A friend asked me recently whether I was "really satisfied" with what I'd written. What he meant, I think, was that I should be producing something a bit more signficant than romance novels, not to mention some of my earlier works. The question took me by surprise because I don't give my words much thought once I've put them down on paper. Because I've written in so many different genres and under so many different arrangements (freelance, stringer, on spec, on assignment, as an employee), the circumstances are always a little different. Sometimes I write something knowing that it will be published and I'll be paid a particular amount and that's the end of it. In others, I create something unprovoked and then have to decide whether or not I want to take the time and effort to try to sell it, or whether giving it away will help me sell something else later on. There's a whole spectrum in between, but no matter how it goes, one thing is consistent: once something is written, it's pretty much over for me.
That surprised my friend, who was thinking (and had assumed that I'd be thinking) more in terms of the work created than the process, of the words that I was sending, for better or worse, out into the world.
I tried to think about whether this might have been something that changed when I started making my living through the written word, but it seems like maybe not. It seems like it's always been about the process of writing for me. I'm not sure that I was ever concered about "having something to say". Sometimes I DO have something to say, but I believe those things emerge best when left to their own devices. Many writers too focused on sending a message forget to tell a story or to weave their words in ways that wander and whisper on the wind.

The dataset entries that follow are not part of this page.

(** * Generalised Levenshtein distance: a model of [levenshtein.py]

    The development embeds the four functions of [levenshtein.py]
    ([lev], [dynprog], [explain_dynprog], [levenshtein]) and proves the
    properties its specification states about them.

    Numbers.  The cost functions return integers, modelled by [Z].  The
    cost matrix is an array of 64-bit floats, filled from cumulative sums
    that NumPy runs in 64-bit integers, and the trace matrix an array of
    integers.  [dynprog] is given in two readings: with exact arithmetic
    ([dynprog]), and with the wrap-around of the 64-bit integers and the
    rounding of the floats written out ([dynprog_np]).  The two agree when
    the costs are small enough for every number formed to be exact (lemma
    [dynprog_np_exact]); a property that holds only while the numbers are
    exact is stated for [dynprog_np] under that condition.  Costs that are
    not integers, NaN and infinities are outside the model.

    Arrays.  A 2-D numpy array is a list of rows.  Reading or writing outside
    the array raises [IndexError], which the model makes explicit with a
    small error monad.  Indices are naturals: every index the program forms
    is non-negative, so numpy's wrap-around of negative indices never
    applies. *)

From Stdlib Require Import ZArith Lia Ascii.
From stdpp Require Import base list strings.
From Equations Require Import Equations.

(** ** Errors *)

Inductive error : Type :=
  | IndexError       (* an index outside a list or an array *)
  | RecursionError.  (* the interpreter's recursion limit is exceeded *)

Inductive result (T : Type) : Type :=
  | Ok (v : T)
  | Err (e : error).
Arguments Ok {T} v.
Arguments Err {T} e.

Definition bind {T U : Type} (c : result T) (k : T -> result U) : result U :=
  match c with
  | Ok v => k v
  | Err e => Err e
  end.

Notation "'let*' x ':=' c 'in' k" := (bind c (fun x => k))
  (at level 10, x pattern, c at level 100, k at level 200).

(** ** Lists and arrays *)

(** [l[i]] for a non-negative [i]. *)
Definition index {T : Type} (l : list T) (i : nat) : result T :=
  match l !! i with
  | Some v => Ok v
  | None => Err IndexError
  end.

Abbreviation matrix := (list (list Z)).

(** [np.zeros((r, c))] *)
Definition zeros (r c : nat) : matrix := replicate r (replicate c 0%Z).

(** [M[i, j]] *)
Definition mget (M : matrix) (i j : nat) : result Z :=
  let* row := index M i in index row j.

(** [M[i, j] = v] *)
Definition mset (M : matrix) (i j : nat) (v : Z) : result matrix :=
  let* row := index M i in
  if decide (j < length row) then Ok (<[i := <[j := v]> row]> M)
  else Err IndexError.

(** [for k in l: s = body(k, s)] *)
Fixpoint for_each {S : Type} (l : list nat) (body : nat -> S -> result S) (s : S)
  : result S :=
  match l with
  | [] => Ok s
  | k :: l' => let* s' := body k s in for_each l' body s'
  end.

(** [for k in range(a, b)] *)
Definition for_range {S : Type} (a b : nat) (body : nat -> S -> result S) (s : S)
  : result S :=
  for_each (seq a (b - a)) body s.

(** [M[i:, j] = vals], one cell per value; in the program the slice and
    [vals] always have the same length. *)
Fixpoint set_col (M : matrix) (j i : nat) (vals : list Z) : result matrix :=
  match vals with
  | [] => Ok M
  | v :: vals' => let* M' := mset M i j v in set_col M' j (S i) vals'
  end.

(** [M[i, j:] = vals] *)
Fixpoint set_row (M : matrix) (i j : nat) (vals : list Z) : result matrix :=
  match vals with
  | [] => Ok M
  | v :: vals' => let* M' := mset M i j v in set_row M' i (S j) vals'
  end.

(** [M[i:, j] = v] and [M[i, j:] = v]: the scalar is broadcast over the slice. *)
Definition fill_col (M : matrix) (j i : nat) (v : Z) : result matrix :=
  set_col M j i (replicate (length M - i) v).

Definition fill_row (M : matrix) (i j : nat) (v : Z) : result matrix :=
  let* row := index M i in
  set_row M i j (replicate (length row - j) v).

(** [np.cumsum], in exact arithmetic; [np_cumsum] below is the sum in 64-bit
    integers. *)
Fixpoint cumsum_from (acc : Z) (l : list Z) : list Z :=
  match l with
  | [] => []
  | v :: l' => (acc + v)%Z :: cumsum_from (acc + v)%Z l'
  end.

Definition cumsum (l : list Z) : list Z := cumsum_from 0%Z l.

(** Python's [sum] *)
Definition sum (l : list Z) : Z := fold_left Z.add l 0%Z.

(** [np.argmin]: the index of the first occurrence of the minimum. *)
Fixpoint argmin_from (best : Z) (bi i : nat) (l : list Z) : nat :=
  match l with
  | [] => bi
  | v :: l' =>
      if (v <? best)%Z then argmin_from v i (S i) l'
      else argmin_from best bi (S i) l'
  end.

Definition argmin (l : list Z) : nat :=
  match l with
  | [] => 0
  | v :: l' => argmin_from v 0 1 l'
  end.

(** Python's [min] of three numbers: the first of the smallest. *)
Definition min3 (a b c : Z) : Z := Z.min (Z.min a b) c.

(** ** Edit operation codes *)

Inductive op_name : Type := op_match | op_insert | op_delete.

Definition dict_op (o : op_name) : Z :=
  match o with
  | op_match => 0
  | op_insert => 1
  | op_delete => 2
  end%Z.

Section Levenshtein.

Context {A : Type} `{EqDecision A}.

(** ** Cost models *)

Record CostModel : Type := mkCostModel {
  insert_cost : A -> Z;
  delete_cost : A -> Z;
  match_cost : A -> A -> Z
}.

(** The default arguments of [lev] and [dynprog]. *)
Definition default_model : CostModel :=
  {| insert_cost := fun _ => 1%Z;
     delete_cost := fun _ => 2%Z;
     match_cost := fun cx cy => if decide (cx = cy) then 0%Z else 4%Z |}.

(** The costs [levenshtein] has built in. *)
Definition unit_model : CostModel :=
  {| insert_cost := fun _ => 1%Z;
     delete_cost := fun _ => 1%Z;
     match_cost := fun cx cy => if decide (cx = cy) then 0%Z else 1%Z |}.

(** ** [dynprog] *)

(** The body of the inner loop, at cell [(ix, iy)], in exact arithmetic;
    [dynprog_np_cell] below is the same on floats. *)
Definition dynprog_cell (cm : CostModel) (x y : list A) (ix iy : nat)
    (MP : matrix * matrix) : result (matrix * matrix) :=
  let '(M, P) := MP in
  let* m := mget M (ix - 1) (iy - 1) in
  let* cx := index x (ix - 1) in
  let* cy := index y (iy - 1) in
  let* i := mget M ix (iy - 1) in
  let* cy' := index y (iy - 1) in
  let* d := mget M (ix - 1) iy in
  let* cx' := index x (ix - 1) in
  let L := [ (m + match_cost cm cx cy)%Z;
             (i + insert_cost cm cy')%Z;
             (d + delete_cost cm cx')%Z ] in
  let i_min := argmin L in
  let* P' := mset P ix iy (Z.of_nat i_min) in
  let* v := index L i_min in
  let* M' := mset M ix iy v in
  Ok (M', P').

Still, the words do take on a life of their own once we open the window and let them fly. There's obvious black and obvious white in that. If you write, convincingly, "How and why to murder your mother" and send it out into the world, you've clearly done some harm. And if you write, convincingly, "How and why to love your neighbor better" and send it out into the world, you've almost certainly done some good. But what if you've written a story about your first car? A fluffy little romance novel? An essay about what makes grass green? For better or worse, they go on living without you, like grown children who have left the nest, but who are to a great extent what you made them.
What does that mean for the way I write, the way I publish? I'm not sure. It instills a sense of responsibility, perhaps, one that I've previously considered only at the blackest and whitest ends of the spectrum, where a clear "message" was sent. But it doesn't, for me at least, instill any greater interest--at least, not yet.
And yet, even as I say that, I'm conscious of the fact that when I write for work, it bothers me that more people (by a factor of 100 or more) will be reading the post about Nicole Richie's DUI than about a state Supreme Court ruling that allows police to enter your house without a warrant if someone has called in a tip that you were driving drunk and your car is parked in front of your house. Only one of those things is information I really feel compelled to convey to the public, and it's not Nicole Richie's DUI. But I think that in my mind, they're different issues. Writing is writing. Period. It's probably most powerful when it intersects with that desire to convey information and insight and all that, but that's not necessary to the process. The process is about the words, and the way they fall out of your fingertips unbidden and become an essay or a story or a book or a poem, almost without your participation.